**What the task requires:**
Your task is to copy the stretch of lines in the records below that begins with the line containing "(** The world" and ends with the line containing "of the program", exactly as written, with nothing added.

**Entries shown:**
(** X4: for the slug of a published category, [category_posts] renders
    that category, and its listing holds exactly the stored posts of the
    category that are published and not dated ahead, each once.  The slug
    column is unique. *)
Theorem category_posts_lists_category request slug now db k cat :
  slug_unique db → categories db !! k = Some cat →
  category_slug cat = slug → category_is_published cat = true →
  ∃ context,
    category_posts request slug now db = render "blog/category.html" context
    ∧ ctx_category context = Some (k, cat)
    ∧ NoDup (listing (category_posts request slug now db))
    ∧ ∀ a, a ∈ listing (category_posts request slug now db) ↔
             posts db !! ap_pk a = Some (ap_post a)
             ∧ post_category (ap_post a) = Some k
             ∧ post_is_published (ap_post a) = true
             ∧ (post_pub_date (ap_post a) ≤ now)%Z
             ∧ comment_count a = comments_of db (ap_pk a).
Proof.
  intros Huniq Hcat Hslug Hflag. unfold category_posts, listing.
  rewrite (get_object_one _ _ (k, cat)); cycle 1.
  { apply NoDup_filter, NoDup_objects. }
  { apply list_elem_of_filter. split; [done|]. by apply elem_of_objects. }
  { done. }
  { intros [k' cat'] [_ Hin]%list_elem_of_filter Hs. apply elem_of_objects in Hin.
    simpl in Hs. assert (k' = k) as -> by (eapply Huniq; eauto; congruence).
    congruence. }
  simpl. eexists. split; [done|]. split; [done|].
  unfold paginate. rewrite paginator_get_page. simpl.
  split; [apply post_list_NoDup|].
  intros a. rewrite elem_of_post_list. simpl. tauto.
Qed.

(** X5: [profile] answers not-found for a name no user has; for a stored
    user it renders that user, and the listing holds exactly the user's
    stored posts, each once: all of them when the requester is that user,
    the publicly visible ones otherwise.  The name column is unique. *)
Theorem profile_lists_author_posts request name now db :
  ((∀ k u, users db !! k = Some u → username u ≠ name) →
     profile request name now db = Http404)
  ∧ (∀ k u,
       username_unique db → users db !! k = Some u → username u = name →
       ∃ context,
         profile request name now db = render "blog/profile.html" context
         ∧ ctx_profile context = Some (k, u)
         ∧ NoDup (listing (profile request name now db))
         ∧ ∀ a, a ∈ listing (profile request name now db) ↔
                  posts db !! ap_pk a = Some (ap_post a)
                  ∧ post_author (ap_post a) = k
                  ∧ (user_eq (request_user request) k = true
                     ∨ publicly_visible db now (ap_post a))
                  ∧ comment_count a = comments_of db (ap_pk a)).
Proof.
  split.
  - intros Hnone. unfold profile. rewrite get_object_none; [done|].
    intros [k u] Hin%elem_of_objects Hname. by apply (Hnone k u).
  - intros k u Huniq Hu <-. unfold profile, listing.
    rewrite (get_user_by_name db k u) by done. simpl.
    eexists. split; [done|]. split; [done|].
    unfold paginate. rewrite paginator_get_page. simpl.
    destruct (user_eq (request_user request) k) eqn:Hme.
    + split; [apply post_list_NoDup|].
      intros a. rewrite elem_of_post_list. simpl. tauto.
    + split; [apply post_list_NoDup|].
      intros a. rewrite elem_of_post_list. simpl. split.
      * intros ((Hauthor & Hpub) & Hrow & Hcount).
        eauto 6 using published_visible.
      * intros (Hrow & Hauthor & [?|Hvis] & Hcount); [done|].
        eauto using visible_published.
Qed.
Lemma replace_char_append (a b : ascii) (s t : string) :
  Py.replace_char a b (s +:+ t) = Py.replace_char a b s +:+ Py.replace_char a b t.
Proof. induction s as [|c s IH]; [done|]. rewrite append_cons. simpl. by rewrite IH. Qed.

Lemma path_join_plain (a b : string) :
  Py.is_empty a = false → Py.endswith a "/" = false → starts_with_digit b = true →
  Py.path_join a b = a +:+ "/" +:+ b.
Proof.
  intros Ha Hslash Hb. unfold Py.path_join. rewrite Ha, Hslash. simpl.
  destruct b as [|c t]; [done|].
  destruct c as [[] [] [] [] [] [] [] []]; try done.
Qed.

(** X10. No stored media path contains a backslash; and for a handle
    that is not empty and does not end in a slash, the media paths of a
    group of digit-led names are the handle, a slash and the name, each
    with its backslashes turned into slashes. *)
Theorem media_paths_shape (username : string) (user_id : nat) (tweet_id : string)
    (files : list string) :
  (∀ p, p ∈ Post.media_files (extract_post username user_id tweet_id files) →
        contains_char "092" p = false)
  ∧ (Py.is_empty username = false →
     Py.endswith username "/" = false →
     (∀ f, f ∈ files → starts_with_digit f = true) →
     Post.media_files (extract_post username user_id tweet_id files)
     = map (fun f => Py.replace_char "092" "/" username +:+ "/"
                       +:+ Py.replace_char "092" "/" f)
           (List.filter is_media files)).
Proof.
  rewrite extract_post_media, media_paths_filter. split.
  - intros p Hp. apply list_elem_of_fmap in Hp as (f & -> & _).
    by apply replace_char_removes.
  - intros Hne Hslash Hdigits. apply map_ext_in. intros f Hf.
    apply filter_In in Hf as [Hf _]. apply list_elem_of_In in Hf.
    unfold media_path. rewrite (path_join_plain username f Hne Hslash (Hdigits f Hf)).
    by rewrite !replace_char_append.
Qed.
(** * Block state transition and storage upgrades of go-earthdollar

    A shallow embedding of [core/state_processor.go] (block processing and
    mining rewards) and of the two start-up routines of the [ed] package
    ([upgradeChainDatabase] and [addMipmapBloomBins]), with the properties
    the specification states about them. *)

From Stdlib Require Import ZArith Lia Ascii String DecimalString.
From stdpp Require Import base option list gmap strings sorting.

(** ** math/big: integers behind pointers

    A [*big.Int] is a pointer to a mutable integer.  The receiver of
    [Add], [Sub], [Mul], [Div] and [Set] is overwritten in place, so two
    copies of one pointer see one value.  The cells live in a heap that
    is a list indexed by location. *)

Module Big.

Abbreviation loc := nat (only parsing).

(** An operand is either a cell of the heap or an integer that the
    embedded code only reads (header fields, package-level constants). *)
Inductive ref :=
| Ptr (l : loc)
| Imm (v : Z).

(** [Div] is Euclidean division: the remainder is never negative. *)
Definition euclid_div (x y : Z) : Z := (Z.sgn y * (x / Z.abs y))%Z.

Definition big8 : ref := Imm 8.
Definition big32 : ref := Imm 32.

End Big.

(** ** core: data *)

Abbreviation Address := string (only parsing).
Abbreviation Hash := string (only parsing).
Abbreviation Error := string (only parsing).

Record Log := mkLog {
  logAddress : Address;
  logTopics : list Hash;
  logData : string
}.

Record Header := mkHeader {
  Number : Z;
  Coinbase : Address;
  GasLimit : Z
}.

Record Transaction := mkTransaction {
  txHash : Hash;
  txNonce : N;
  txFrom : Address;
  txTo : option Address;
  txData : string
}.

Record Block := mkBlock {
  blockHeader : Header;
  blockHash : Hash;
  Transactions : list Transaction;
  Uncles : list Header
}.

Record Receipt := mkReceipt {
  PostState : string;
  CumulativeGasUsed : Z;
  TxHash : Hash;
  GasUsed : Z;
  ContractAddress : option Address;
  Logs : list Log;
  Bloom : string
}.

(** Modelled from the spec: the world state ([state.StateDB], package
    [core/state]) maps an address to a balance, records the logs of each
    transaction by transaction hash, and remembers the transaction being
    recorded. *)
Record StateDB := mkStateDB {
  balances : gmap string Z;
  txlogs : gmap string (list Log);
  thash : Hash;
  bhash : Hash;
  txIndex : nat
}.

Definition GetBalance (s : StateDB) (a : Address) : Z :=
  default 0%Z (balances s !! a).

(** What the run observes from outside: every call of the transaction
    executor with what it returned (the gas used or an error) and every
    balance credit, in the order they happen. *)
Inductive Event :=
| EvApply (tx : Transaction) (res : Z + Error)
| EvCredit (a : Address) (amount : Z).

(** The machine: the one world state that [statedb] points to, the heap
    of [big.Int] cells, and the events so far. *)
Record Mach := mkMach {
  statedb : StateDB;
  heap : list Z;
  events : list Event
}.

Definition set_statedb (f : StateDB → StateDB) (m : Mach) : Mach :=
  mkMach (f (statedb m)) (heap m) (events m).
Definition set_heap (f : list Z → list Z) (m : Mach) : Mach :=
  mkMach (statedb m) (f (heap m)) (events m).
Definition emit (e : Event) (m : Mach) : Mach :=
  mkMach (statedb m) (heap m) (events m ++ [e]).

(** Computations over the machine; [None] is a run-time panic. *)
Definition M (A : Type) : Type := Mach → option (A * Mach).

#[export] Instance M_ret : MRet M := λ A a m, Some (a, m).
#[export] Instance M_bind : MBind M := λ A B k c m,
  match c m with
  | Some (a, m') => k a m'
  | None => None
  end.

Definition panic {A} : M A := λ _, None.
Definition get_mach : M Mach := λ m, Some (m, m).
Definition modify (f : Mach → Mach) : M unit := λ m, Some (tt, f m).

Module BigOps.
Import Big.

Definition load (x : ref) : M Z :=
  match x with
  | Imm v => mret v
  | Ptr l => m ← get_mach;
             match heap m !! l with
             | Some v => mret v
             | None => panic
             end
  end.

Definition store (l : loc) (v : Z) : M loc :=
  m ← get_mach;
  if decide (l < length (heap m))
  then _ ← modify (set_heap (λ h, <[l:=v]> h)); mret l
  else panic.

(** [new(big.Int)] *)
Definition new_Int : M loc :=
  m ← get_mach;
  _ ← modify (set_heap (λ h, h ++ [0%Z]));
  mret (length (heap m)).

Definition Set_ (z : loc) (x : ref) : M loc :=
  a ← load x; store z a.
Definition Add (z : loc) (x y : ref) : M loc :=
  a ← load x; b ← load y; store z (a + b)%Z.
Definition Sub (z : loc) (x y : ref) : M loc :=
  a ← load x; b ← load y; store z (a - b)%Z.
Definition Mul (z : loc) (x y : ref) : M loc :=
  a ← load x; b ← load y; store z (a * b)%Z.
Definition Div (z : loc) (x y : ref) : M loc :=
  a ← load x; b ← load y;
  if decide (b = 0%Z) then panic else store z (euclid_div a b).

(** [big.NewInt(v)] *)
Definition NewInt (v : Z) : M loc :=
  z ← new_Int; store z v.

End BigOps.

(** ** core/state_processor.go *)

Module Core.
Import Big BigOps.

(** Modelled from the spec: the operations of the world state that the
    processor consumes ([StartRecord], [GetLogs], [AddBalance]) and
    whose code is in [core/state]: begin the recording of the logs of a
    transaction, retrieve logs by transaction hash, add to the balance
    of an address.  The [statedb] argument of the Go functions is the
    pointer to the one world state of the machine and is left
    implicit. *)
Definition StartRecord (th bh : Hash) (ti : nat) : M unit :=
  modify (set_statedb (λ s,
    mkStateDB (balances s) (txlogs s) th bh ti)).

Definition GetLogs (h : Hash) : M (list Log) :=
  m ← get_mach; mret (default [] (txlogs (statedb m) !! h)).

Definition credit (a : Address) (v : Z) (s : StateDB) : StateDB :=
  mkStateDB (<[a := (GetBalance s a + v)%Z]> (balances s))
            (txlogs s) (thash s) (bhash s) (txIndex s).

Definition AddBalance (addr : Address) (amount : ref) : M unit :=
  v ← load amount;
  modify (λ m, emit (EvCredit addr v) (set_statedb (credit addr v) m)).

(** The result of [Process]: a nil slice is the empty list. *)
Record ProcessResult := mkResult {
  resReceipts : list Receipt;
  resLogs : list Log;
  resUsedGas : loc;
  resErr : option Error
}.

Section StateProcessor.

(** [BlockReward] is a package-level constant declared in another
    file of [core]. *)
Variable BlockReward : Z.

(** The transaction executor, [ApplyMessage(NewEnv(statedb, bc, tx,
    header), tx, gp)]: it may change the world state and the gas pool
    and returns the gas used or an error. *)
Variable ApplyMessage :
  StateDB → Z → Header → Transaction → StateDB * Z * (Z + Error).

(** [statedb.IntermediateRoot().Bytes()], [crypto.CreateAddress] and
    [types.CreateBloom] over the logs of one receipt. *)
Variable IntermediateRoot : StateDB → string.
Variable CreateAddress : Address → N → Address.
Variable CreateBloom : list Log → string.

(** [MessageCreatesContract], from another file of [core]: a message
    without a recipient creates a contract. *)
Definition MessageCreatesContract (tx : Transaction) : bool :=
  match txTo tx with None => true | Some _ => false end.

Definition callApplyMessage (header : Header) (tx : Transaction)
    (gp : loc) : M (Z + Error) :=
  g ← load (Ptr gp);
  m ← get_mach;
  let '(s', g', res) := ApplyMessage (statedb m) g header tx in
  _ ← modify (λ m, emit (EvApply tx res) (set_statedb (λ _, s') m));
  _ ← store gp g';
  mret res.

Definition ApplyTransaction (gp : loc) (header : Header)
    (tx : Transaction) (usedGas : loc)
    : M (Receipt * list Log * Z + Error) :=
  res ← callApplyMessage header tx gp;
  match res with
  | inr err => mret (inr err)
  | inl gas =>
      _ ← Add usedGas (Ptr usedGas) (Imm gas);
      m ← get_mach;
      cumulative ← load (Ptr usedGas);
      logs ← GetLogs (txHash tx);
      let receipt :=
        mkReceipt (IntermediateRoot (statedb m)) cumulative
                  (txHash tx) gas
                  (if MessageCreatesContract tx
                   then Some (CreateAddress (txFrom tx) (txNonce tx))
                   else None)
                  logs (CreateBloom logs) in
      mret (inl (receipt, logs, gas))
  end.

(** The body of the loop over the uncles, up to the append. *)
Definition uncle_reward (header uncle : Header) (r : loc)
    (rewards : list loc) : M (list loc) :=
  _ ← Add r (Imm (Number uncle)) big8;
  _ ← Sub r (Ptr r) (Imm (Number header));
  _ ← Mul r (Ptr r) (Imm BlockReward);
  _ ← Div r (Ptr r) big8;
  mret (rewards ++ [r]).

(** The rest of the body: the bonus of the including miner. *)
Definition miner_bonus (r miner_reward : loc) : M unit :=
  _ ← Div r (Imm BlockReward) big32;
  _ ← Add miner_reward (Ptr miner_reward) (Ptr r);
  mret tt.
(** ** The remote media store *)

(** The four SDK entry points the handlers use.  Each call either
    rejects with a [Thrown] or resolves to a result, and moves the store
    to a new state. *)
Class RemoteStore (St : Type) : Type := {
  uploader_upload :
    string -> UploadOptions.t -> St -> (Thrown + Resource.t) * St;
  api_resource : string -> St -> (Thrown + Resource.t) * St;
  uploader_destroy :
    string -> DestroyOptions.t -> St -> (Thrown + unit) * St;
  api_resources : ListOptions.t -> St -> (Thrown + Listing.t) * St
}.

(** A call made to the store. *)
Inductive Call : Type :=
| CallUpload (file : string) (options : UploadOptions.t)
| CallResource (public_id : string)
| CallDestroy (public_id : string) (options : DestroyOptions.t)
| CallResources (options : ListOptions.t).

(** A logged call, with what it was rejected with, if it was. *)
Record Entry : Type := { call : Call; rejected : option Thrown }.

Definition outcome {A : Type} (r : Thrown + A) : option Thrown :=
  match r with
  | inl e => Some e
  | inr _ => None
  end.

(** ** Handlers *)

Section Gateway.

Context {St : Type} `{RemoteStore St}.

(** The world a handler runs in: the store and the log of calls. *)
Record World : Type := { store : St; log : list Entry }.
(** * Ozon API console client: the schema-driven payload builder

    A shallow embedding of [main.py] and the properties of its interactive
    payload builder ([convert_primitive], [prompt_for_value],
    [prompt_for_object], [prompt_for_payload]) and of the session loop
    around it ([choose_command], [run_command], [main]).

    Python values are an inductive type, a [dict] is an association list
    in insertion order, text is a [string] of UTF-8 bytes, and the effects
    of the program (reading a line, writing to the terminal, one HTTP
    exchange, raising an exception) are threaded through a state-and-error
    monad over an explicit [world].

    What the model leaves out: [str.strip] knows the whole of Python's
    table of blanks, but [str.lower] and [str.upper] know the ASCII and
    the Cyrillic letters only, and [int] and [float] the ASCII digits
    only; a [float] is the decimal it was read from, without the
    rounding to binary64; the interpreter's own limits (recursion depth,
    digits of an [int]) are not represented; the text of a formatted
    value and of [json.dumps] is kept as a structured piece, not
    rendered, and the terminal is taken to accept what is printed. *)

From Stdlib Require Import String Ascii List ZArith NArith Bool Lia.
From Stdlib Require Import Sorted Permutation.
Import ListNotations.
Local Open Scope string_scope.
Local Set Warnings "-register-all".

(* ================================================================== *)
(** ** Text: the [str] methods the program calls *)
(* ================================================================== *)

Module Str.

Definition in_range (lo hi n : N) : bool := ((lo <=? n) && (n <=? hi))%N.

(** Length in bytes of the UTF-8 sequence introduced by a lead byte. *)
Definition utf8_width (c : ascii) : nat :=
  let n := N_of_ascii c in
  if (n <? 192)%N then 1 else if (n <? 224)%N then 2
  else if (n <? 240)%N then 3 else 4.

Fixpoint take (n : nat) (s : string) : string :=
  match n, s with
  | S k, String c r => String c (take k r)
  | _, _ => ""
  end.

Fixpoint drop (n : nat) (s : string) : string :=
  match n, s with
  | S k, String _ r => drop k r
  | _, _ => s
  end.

**Solution to this exercise:**
(** The world a handler runs in: the store and the log of calls. *)
Record World : Type := { store : St; log : list Entry }.
(** * Ozon API console client: the schema-driven payload builder

    A shallow embedding of [main.py] and the properties of its interactive
    payload builder ([convert_primitive], [prompt_for_value],
    [prompt_for_object], [prompt_for_payload]) and of the session loop
    around it ([choose_command], [run_command], [main]).

    Python values are an inductive type, a [dict] is an association list
    in insertion order, text is a [string] of UTF-8 bytes, and the effects
    of the program (reading a line, writing to the terminal, one HTTP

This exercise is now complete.